The kidnapping and murder of four Americans in the Mexican city of Matamoros, just across the border from Brownsville, Texas, highlighted the violence in a country where millions of international visitors flock each year.
And now that spring break begins at popular beach resorts hundreds of miles away in the west and south of the country, the question of security is probably one of the main concerns
There are 32 states in Mexico, and the US State Department has “no travel” warnings in six of them, including the state of Tamaulipas, where Matamoros is located.
Zachary Rabinor, founder and CEO of travel company Journey Mexico, points out that this week’s violence occurred far from some of Mexico’s most coveted tourist destinations, in a state that has long upheld a State Department warning. of the US “no travel”.
“To put things in perspective, Matamoros is about 2,188 kilometers from Cancun; it’s roughly the equivalent distance from the Texas side of the border to Chicago (in the state of Illinois),” explains Rabinor, whose company creates bespoke luxury.
Seven Mexican states are listed one notch below in the State Department’s “reconsider travel” category and 17 in “extreme precautions.”
“Crime and kidnapping” is the cause of warnings in some states in each of those three categories, including Tamaulipas. The rest of the advisories list “crime” as the reason not to travel, reconsider, or exercise caution
Be aware of the situation everywhere
Both receiving an influx of travelers for spring break in the United States, Playa del Carmen and Cancun are in the state of Quintana Roo, where the State Department advises travelers “to exercise caution due to crime and kidnappings”.

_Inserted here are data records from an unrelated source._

(** What happened to one field. *)
Definition field_fitted (m m' : list (string * Value)) (f : PowdrrField) : Prop :=
  match obj_get (name f) m with
  | Some v => ∃ v', obj_get (name f) m' = Some v' ∧ fitted (data_type f) v v'
  | None => obj_get (name f) m' = Some (default_serde_value (data_type f))
  end.
Definition default_at_paths (t : PowdrrDataType) : Prop := ∀ path, at_path path (default_serde_value t) = default_serde_value <$> type_at path t.

Lemma fields_fitted fs m m' : NoDup (name <$> fs) → Forall (field_fitted m m') fs → Forall (λ f, default_at_paths (data_type f)) fs → (∀ k, k ∉ name <$> fs → obj_get k m' = obj_get k m) →
  fitted (TObject (mkSchema fs)) (VObject m) (VObject m').
Proof.
  intros Hnd Hf Hd Ho [|k path]; [by exists m'|]. cbn [at_path type_at fields]. destruct (decide (k ∈ name <$> fs)) as [Hk|Hk].
  - apply list_elem_of_fmap in Hk as (f & -> & Hin). rw (field_named_elem fs f Hnd Hin). rw Forall_forall in Hf. specialize (Hf f Hin). rw /field_fitted in Hf.
    destruct (obj_get (name f) m) as [v|]; [destruct Hf as (v' & -> & Hv); apply Hv|]. rw Hf. rw Forall_forall in Hd. by apply Hd.
  - rw (Ho k Hk) (field_named_None fs k Hk). destruct (obj_get k m) as [v|]; [|done]. destruct (at_path path v) as [[]|] eqn:Hv; eauto.
Qed.

(** ** Coercion succeeds, completes and then does nothing *)

Definition object_field (f : PowdrrField) : Prop := ∃ s, data_type f = TObject s.

(** What is proved of a type by induction. *)
Record coercible (t : PowdrrDataType) : Prop := {
  co_default : complete t (default_serde_value t);
  co_paths : default_at_paths t;
  co_total : ∀ s v, t = TObject s → conforms t v → ∃ v', coerce_value s v = Ok v' ∧ complete t v' ∧ fitted t v v';
  co_idle : ∀ s v, t = TObject s → complete t v → coerce_value s v = Ok v;
}.

Lemma coercible_flat t : flat_type t → coercible t.
Proof.
  intros Ht. split; [| |intros s v ->; by destruct (Ht s)..].
  - by destruct t; try done; destruct (Ht schema).
  - intros [|k path]; [done|]. rw flat_type_at //. by destruct t; try done; destruct (Ht schema).
Qed.

Lemma coerce_step_spec m f :
  coercible (data_type f) → field_conforms m f →
  ∃ m', coerce_step m f = Ok m' ∧ field_complete m' f ∧ field_fitted m m' f ∧ (∀ k, k ≠ name f → obj_get k m' = obj_get k m) ∧
    (∀ v, ¬ object_field f → obj_get (name f) m = Some v → obj_get (name f) m' = Some v).
Proof.
  intros Hco Hc. rw /coerce_step /field_complete /field_fitted. rw /field_conforms in Hc. destruct (obj_get (name f) m) as [v|] eqn:Hg.
  - destruct (data_type f) as [t| | | | |s|] eqn:Ht.
    6: { destruct (co_total _ Hco s v eq_refl Hc) as (v' & -> & Hv' & Hfit). eexists. split; [done|]. rw obj_get_insert_eq.
         split_and!; [done|by exists v'| |]; [intros k Hk; apply obj_get_insert_ne; congruence|].
         intros ? []. by exists s. }
    all: exists m; rw Hg; split_and!; [done|done| |done|done]; exists v; split; [done|]; apply fitted_refl; intros; by apply flat_type_at.
  - eexists. split; [done|]. rw obj_get_insert_eq. split_and!; [apply Hco|done| |done].
    intros k Hk. apply obj_get_insert_ne. congruence.
Qed.
(** SRC control_plane/src/data_contract.rs:435-490 TableMetadataCheckpoint::apply_compaction_for_replacement *)
Definition apply_compaction_for_replacement (c : TableMetadataCheckpoint) (compaction : CompactionCommit) (im : IcebergMetadata) : outcome TableMetadataCheckpoint :=
  sm ← unwrap (cp_speedboat_metadata c);
  files ← remove (sm_files sm) (cc_removed_speedboat_files compaction);
  let c := with_speedboat c (Some (mkSpeedboatMetadata files)) in
  let c := with_deletes c ((λ dm, mkDeletesMetadata
             (filter (λ x, x ∉ cc_removed_delete_files compaction) (dm_files dm))) <$> cp_deletes_metadata c) in
  file_payload ← select (im_files im) (cc_parquet_file_name compaction);
  let file_stats := select_file_stats im (cc_parquet_file_name compaction) in
  metadata ←
    match cp_iceberg_metadata c with
    | None =>
        Ok (mkIcebergMetadata (im_table_schema im) None file_payload (im_partition_spec im)
              (im_sort_order im) [] [] (im_access_artifacts im) file_stats)
    | Some m =>
        merged ← merge_inplace (im_files m) file_payload;
        Ok (mkIcebergMetadata (im_table_schema m) (im_snapshot_id m) merged
              (default_if_empty (im_partition_spec m) (im_partition_spec im))
              (default_if_empty (im_sort_order m) (im_sort_order im))
              (im_column_names m) (im_column_stats m)
              (default_if_empty (im_access_artifacts m) (im_access_artifacts im))
              (foldl push_new_stats (im_file_stats m) file_stats))
    end;
  Ok (retain_current_extension_metadata (with_iceberg c (Some metadata))).

Definition fold_changed {A B} (f : A → B → outcome (A * bool)) (acc : A * bool) (l : list B) : outcome (A * bool) :=
  foldM (λ acc b, '(a, changed) ← f acc.1 b; Ok (a, acc.2 || changed)) acc l.

(** SRC control_plane/src/data_contract.rs:307-333 TableMetadataCheckpoint::clone_and_apply *)
Definition clone_and_apply `{Environment} (c : TableMetadataCheckpoint)
    (speedboat_commits : list SpeedboatCommit) (iceberg_commits : list IcebergCommit)
    (extension_commits : list ExtensionCommit) (lookup : gmap string CompactionCommit)
    (ids : nat) : outcome (TableMetadataCheckpoint * bool) :=
  let c := with_checkpoint_id c (next_id ids) in
  let c := retain_current_extension_metadata c in
  acc ← fold_changed (λ c s, apply_speedboat c s lookup) (c, false) speedboat_commits;
  acc ← fold_changed (λ c i, apply_iceberg c i lookup) acc iceberg_commits;
  fold_changed (λ c e, Ok (add_coverage c e)) acc extension_commits.

(** SRC control_plane/src/data_contract.rs:1046-1067 CompactionWorkItem::from_checkpoint *)
Definition compaction_work_item_from_checkpoint `{Environment} (c : TableMetadataCheckpoint) (checkpoints_to_delete : list string) (ids : nat) : outcome CompactionWorkItem :=
  sm ← unwrap (cp_speedboat_metadata c);
  Ok (mkCompactionWorkItem (next_id ids) (cp_schema c) (sm_files sm)
        (match cp_deletes_metadata c with Some dm => dm_files dm | None => [] end)
        (cp_checkpoint_id c) checkpoints_to_delete).

(** ** Lemmas *)

(** Every file of the extension's metadata is current, or is the checkpoint's own entry. *)
Definition coverage_current (c : TableMetadataCheckpoint) : Prop :=
  ∀ ext m p, cp_extension_metadata c !! ext = Some m → is_Some (m !! p) →
    p ∈ current_file_paths c ∨ p = checkpoint_extension_metadata_key (cp_checkpoint_id c).

Lemma elem_of_current c p :
  p ∈ current_file_paths c ↔ p ∈ iceberg_paths c ∨ p ∈ speedboat_paths c.
Proof. unfold current_file_paths. set_solver. Qed.

Lemma validate_iff c ext :
  validate_fully_covered_for_extension c ext = true ↔
  ∀ p, p ∈ current_file_paths c → is_Some (default ∅ (cp_extension_metadata c !! ext) !! p).
Proof.
  unfold validate_fully_covered_for_extension.
  rw andb_true_iff !forallb_forall. setoid_rewrite bool_decide_eq_true.
  setoid_rewrite <-list_elem_of_In. setoid_rewrite elem_of_current. naive_solver.
Qed.

(** Counting the covered current files is the same as testing each one. *)
Lemma covered_count_iff (m : gmap string (list ExtensionFile)) (paths : gset string) :
  size paths = size (filter (λ p, p ∈ paths) (dom m)) ↔ ∀ p, p ∈ paths → is_Some (m !! p).
Proof.
  assert (filter (λ p, p ∈ paths) (dom m) = paths ∩ dom m) as -> by set_solver.
  split.
  - intros Hs. assert (paths ∩ dom m ≡ paths) as Heq.
    { apply set_subseteq_size_equiv; [set_solver|lia]. }
    intros p Hp. apply elem_of_dom. set_solver.
  - intros Hall. f_equal. apply set_eq. intros p. rw elem_of_intersection elem_of_dom. naive_solver.
Qed.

Rabinor highlighted other popular destinations that carry the “extra caution” warning, including France and the Bahamas. France receives the warning due to possible terrorism and civil unrest. In the Bahamas, the reason for caution is crime.
The State Department notes in its advisory on Quintana Roo that violence and criminal activity can occur anywhere, “even in popular tourist destinations.”

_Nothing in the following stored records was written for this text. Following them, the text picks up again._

(* ===== verification/ServiceState.v ===== *)
(** * The metadata service's state (service_lib/src/ephemeral_service_impl.rs)

    The fields of [EphemeralServiceImpl] and of its snapshot, the string keys the
    maps are indexed by, and the read-only helpers.  Maps are [gmap]s; where the
    code walks one, it walks [hash_iter].  A [World] is the service together with
    how many ids it has drawn and how often it has read the clock. *)

From S2P Require Import Prelude Json Schema FileSet Contract Checkpoint Coordination.

(** SRC service_lib/src/ephemeral_service_impl.rs:48-53 ExtensionWorkItemTracker *)
Record ExtensionWorkItemTracker : Type := mkExtensionTracker {
  et_work_item : ExtensionWorkItem;
  et_lease_expires_at_ms : option Z;
}.

(** SRC service_lib/src/ephemeral_service_impl.rs:55-60 CompactionWorkItemTracker *)
Record CompactionWorkItemTracker : Type := mkCompactionTracker {
  ct_work_item : CompactionWorkItem;
  ct_lease_expires_at_ms : option Z;
}.

(** SRC service_lib/src/ephemeral_service_impl.rs:62-67 CleanupWorkItemTracker *)
Record CleanupWorkItemTracker : Type := mkCleanupTracker {
  clt_work_item : CleanupWorkItem;
  clt_lease_expires_at_ms : option Z;
}.

(** SRC service_lib/src/ephemeral_service_impl.rs:69-92 EphemeralServiceSnapshot *)
Record EphemeralServiceSnapshot : Type := mkSnapshot {
  sn_tables : gmap string TableDescription;
  sn_table_aliases : gmap string string;
  sn_table_templates : gmap string CreateIndexTemplateBody;
  sn_pipelines : gmap string PipelineDefinition;
  sn_lifetime_policies : gmap string ILMPolicyDefinition;
  sn_latest_committed_checkpoint_id : gmap string (gmap string string);
  sn_published_checkpoint_id : gmap string string;
  sn_checkpoint_publication_requests : gmap string CheckpointUpdateRequest;
  sn_checkpoint_cutover_epochs : gmap string CutoverEpoch;
  sn_cutover_membership_views : gmap string CutoverMembershipView;
  sn_serving_node_leases : gmap string ServingNodeLease;
  sn_serving_node_activations : gmap string (gmap string ServingNodeActivationAck);
  sn_artifact_readiness_acks : gmap string (gmap ArtifactClass ArtifactReadinessAck);
  sn_compaction_work_items : gmap string CompactionWorkItemTracker;
  sn_not_compacted_checkpoint_ids : gmap string (list string);
  sn_extension_work_items : gmap string (gmap string ExtensionWorkItemTracker);
  sn_cleanup_work_items : list CleanupWorkItemTracker;
  sn_compactions : gmap string (string * CompactionCommit);
  sn_checkpoints : gmap string TableMetadataCheckpoint;
  sn_checkpoints_needing_extension_work : gmap string (list string);
  sn_recent_file_extension_metadata : gmap string (list ExtensionFile);
}.

(** SRC service_lib/src/ephemeral_service_impl.rs:94-118 EphemeralServiceImpl *)
Record EphemeralServiceImpl : Type := mkService {
  mode : TestProcessingMode;
  tables : gmap string TableDescription;
  table_aliases : gmap string string;
  table_templates : gmap string CreateIndexTemplateBody;
  pipelines : gmap string PipelineDefinition;
  lifetime_policies : gmap string ILMPolicyDefinition;
  latest_committed_checkpoint_id : gmap (option string) (gmap string string);
  published_checkpoint_id : gmap string string;
  checkpoint_publication_requests : gmap string CheckpointUpdateRequest;
  checkpoint_cutover_epochs : gmap string CutoverEpoch;
  cutover_membership_views : gmap string CutoverMembershipView;
  serving_node_leases : gmap string ServingNodeLease;
  serving_node_activations : gmap string (gmap string ServingNodeActivationAck);
  artifact_readiness_acks : gmap string (gmap ArtifactClass ArtifactReadinessAck);
  compaction_work_items : gmap string CompactionWorkItemTracker;
  not_compacted_checkpoint_ids : gmap string (list string);
  extension_work_items : gmap string (gmap string ExtensionWorkItemTracker);
  cleanup_work_items : list CleanupWorkItemTracker;
  compactions : gmap string (string * CompactionCommit);
  checkpoints : gmap string TableMetadataCheckpoint;
  checkpoints_needing_extension_work : gmap string (list string);
  recent_file_extension_metadata : gmap string (list ExtensionFile);
}.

“Travellers should maintain a high level of situational awareness, avoid areas where illegal activity occurs, and move quickly away from potentially dangerous situations,” the advisory warns.

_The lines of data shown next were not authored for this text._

(* ===== verification/Commits.v ===== *)
(** * Commits and work items (service_lib/src/ephemeral_service_impl.rs)

    The operations that create checkpoints (speedboat, iceberg and extension
    commits), the queues of extension, compaction and cleanup work with their
    leases, and the registries of tables, templates, pipelines and policies.
    Commit operations run in the state monad [ST World]: a panic keeps the
    mutations made before it. *)

From S2P Require Import Prelude Json Schema FileSet Contract Checkpoint Coordination ServiceState Cutover.

Section commits.
Context `{Environment, HashOrder}.

(** Pure updates of the service's fields and id draws as monadic steps. *)
Definition modify_svc (f : EphemeralServiceImpl → EphemeralServiceImpl) : ST World () := st_modify (upd f).
Definition fresh_id : ST World string := st_update draw_id.

(** ** Building a checkpoint *)

(** SRC service_lib/src/ephemeral_service_impl.rs:635-650 EphemeralServiceImpl::set_latest_committed_checkpoint_id *)
Definition set_latest_committed_checkpoint_key (extension : option string) (table_name checkpoint_id : string) (s : EphemeralServiceImpl) : EphemeralServiceImpl :=
  set_latest_committed_checkpoint_id
    (<[extension := <[table_name := checkpoint_id]> (default ∅ (latest_committed_checkpoint_id s !! extension))]>
      (latest_committed_checkpoint_id s)) s.

(** SRC service_lib/src/ephemeral_service_impl.rs:816-834 EphemeralServiceImpl::set_latest_committed_checkpoint *)
Definition set_latest_committed_checkpoint (table_name : string) (extensions : option string) (checkpoint_id : string) (s : EphemeralServiceImpl) : EphemeralServiceImpl :=
  set_latest_committed_checkpoint_key extensions (real_table_name s table_name) checkpoint_id s.

(** SRC service_lib/src/ephemeral_service_impl.rs:567-574 EphemeralServiceImpl::add_recent_extension_files *)
Definition add_recent_extension_files (table_name : string) (commit : ExtensionCommit) (s : EphemeralServiceImpl) : EphemeralServiceImpl :=
  set_recent_file_extension_metadata
    (foldl (λ m kv, <[key3 table_name (ec_extension commit) kv.1 := kv.2]> m)
      (recent_file_extension_metadata s) (hash_iter (ec_files commit))) s.

(** One of the two loops of [try_fill_checkpoint_extension_metadata]: files with
    recent metadata are recorded as covered, the others collected. *)
Definition fill_loop (s : EphemeralServiceImpl) (table_name extension_name : string)
    (files : list FileDescriptor) (covered : gmap string (list ExtensionFile))
    : gmap string (list ExtensionFile) * FileSetPayload :=
  foldl (λ acc file_desc,
    match get_recent_file_extension_metadata s table_name extension_name (file_path file_desc) with
    | Some metadata => (<[file_path file_desc := metadata]> acc.1, acc.2)
    | None => (acc.1, add acc.2 file_desc)
    end) (covered, empty_file_set) files.

(** SRC service_lib/src/ephemeral_service_impl.rs:576-633 EphemeralServiceImpl::try_fill_checkpoint_extension_metadata *)
Definition try_fill_checkpoint_extension_metadata (s : EphemeralServiceImpl) (extension_name : string) (metadata : TableMetadataCheckpoint) : outcome (TableMetadataCheckpoint * (FileSetPayload * FileSetPayload)) :=
  let metadata := retain_current_extension_metadata metadata in
  let covered := default ∅ (cp_extension_metadata metadata !! extension_name) in
  iceberg_files ← match cp_iceberg_metadata metadata with
                  | Some im => as_file_tuples (im_files im)
                  | None => Ok []
                  end;
  let '(covered, iceberg_file_set) := fill_loop s (cp_table_name metadata) extension_name iceberg_files covered in
  speedboat_files ← match cp_speedboat_metadata metadata with
                    | Some sm => as_file_tuples (sm_files sm)
                    | None => Ok []
                    end;
  let '(covered, speedboat_file_set) := fill_loop s (cp_table_name metadata) extension_name speedboat_files covered in
  Ok (with_extension metadata (<[extension_name := covered]> (cp_extension_metadata metadata)),
      (speedboat_file_set, iceberg_file_set)).

(** SRC service_lib/src/ephemeral_service_impl.rs:780-814 EphemeralServiceImpl::handle_compaction *)
Definition handle_compaction (s : EphemeralServiceImpl) (compaction : option string) (checkpoint : TableMetadataCheckpoint) : outcome TableMetadataCheckpoint :=
  match compaction with
  | None => Ok checkpoint
  | Some compaction =>
      '(_, compaction_obj) ← unwrap (compactions s !! compaction);
      remove_compacted checkpoint (cc_removed_speedboat_files compaction_obj) (cc_removed_delete_files compaction_obj)
  end.

(** SRC service_lib/src/ephemeral_service_impl.rs:769-778 EphemeralServiceImpl::handle_compactions *)
Definition handle_compactions (s : EphemeralServiceImpl) (ids : list string) (checkpoint : TableMetadataCheckpoint) : outcome TableMetadataCheckpoint :=
  foldM (λ c compaction, handle_compaction s (Some compaction) c) checkpoint ids.

(** ** Work queues *)

(** The two maps [fill_extension_work_item] writes: the table's pending item and
    the list of checkpoints that wait for it. *)
Definition put_extension_item (table_name : string) (tracker : ExtensionWorkItemTracker) (s : EphemeralServiceImpl) : EphemeralServiceImpl :=
  set_extension_work_items
    (<["es" := <[table_name := tracker]> (default ∅ (extension_work_items s !! "es"))]> (extension_work_items s)) s.

Definition push_waiting_checkpoint (table_name extension checkpoint_id : string) (s : EphemeralServiceImpl) : EphemeralServiceImpl :=
  let key := key2 table_name extension in
  set_checkpoints_needing_extension_work
    (<[key := default [] (checkpoints_needing_extension_work s !! key) ++ [checkpoint_id]]>
      (checkpoints_needing_extension_work s)) s.

(** SRC service_lib/src/ephemeral_service_impl.rs:711-767 EphemeralServiceImpl::fill_extension_work_item *)
Definition fill_extension_work_item (table_name extension checkpoint_id : string) (schema : PowdrrSchema) (speedboat_files iceberg_files : FileSetPayload) : ST World () :=
  if decide (file_count speedboat_files = 0 ∧ file_count iceberg_files = 0) then mret () else
  items ← st_gets (λ w, extension_work_items (svc w) !! "es");
  es_work_items ← st_lift (unwrap items);
  _ ← match es_work_items !! table_name with
      | None =>
          id ← fresh_id;
          modify_svc (put_extension_item table_name
            (mkExtensionTracker (mkExtensionWorkItem id extension table_name (Some checkpoint_id)
               schema speedboat_files iceberg_files) None))
      | Some tracker =>
          let item := et_work_item tracker in
          let item_with (speedboat iceberg : FileSetPayload) :=
            mkExtensionTracker (mkExtensionWorkItem (ew_id item) (ew_extension_type item)
              (ew_table_name item) (Some checkpoint_id) schema speedboat iceberg)
              (et_lease_expires_at_ms tracker) in
          _ ← modify_svc (put_extension_item table_name
                (item_with (ew_speedboat_files item) (ew_iceberg_files item)));
          merged_speedboat ← st_lift (merge (ew_speedboat_files item) speedboat_files);
          _ ← modify_svc (put_extension_item table_name (item_with merged_speedboat (ew_iceberg_files item)));
          merged_iceberg ← st_lift (merge (ew_iceberg_files item) iceberg_files);
          modify_svc (put_extension_item table_name (item_with merged_speedboat merged_iceberg))
      end;
  modify_svc (push_waiting_checkpoint table_name extension checkpoint_id).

The most popular tourist areas remain reasonably safe, says Jaime López-Aranda, director of security at travel risk management company International SOS.
“It is relatively safe for travelers to head to tourist destinations and major urban centers, such as Mexico City, Guadalajara and Monterrey,” López-Aranda told CNN Travel.
López-Aranda lives in Mexico City, where petty crime is a persistent risk and precautions must be taken, he said, “but the more popular places are relatively safe for all kinds of travelers.”
Journey Mexico has more than 50 employees based in the country who are always watching for potential risks, Rabinor said.
“We are confident that with the proper preparation and information, traveling to Mexico and within the country continues to be a great option,” he said.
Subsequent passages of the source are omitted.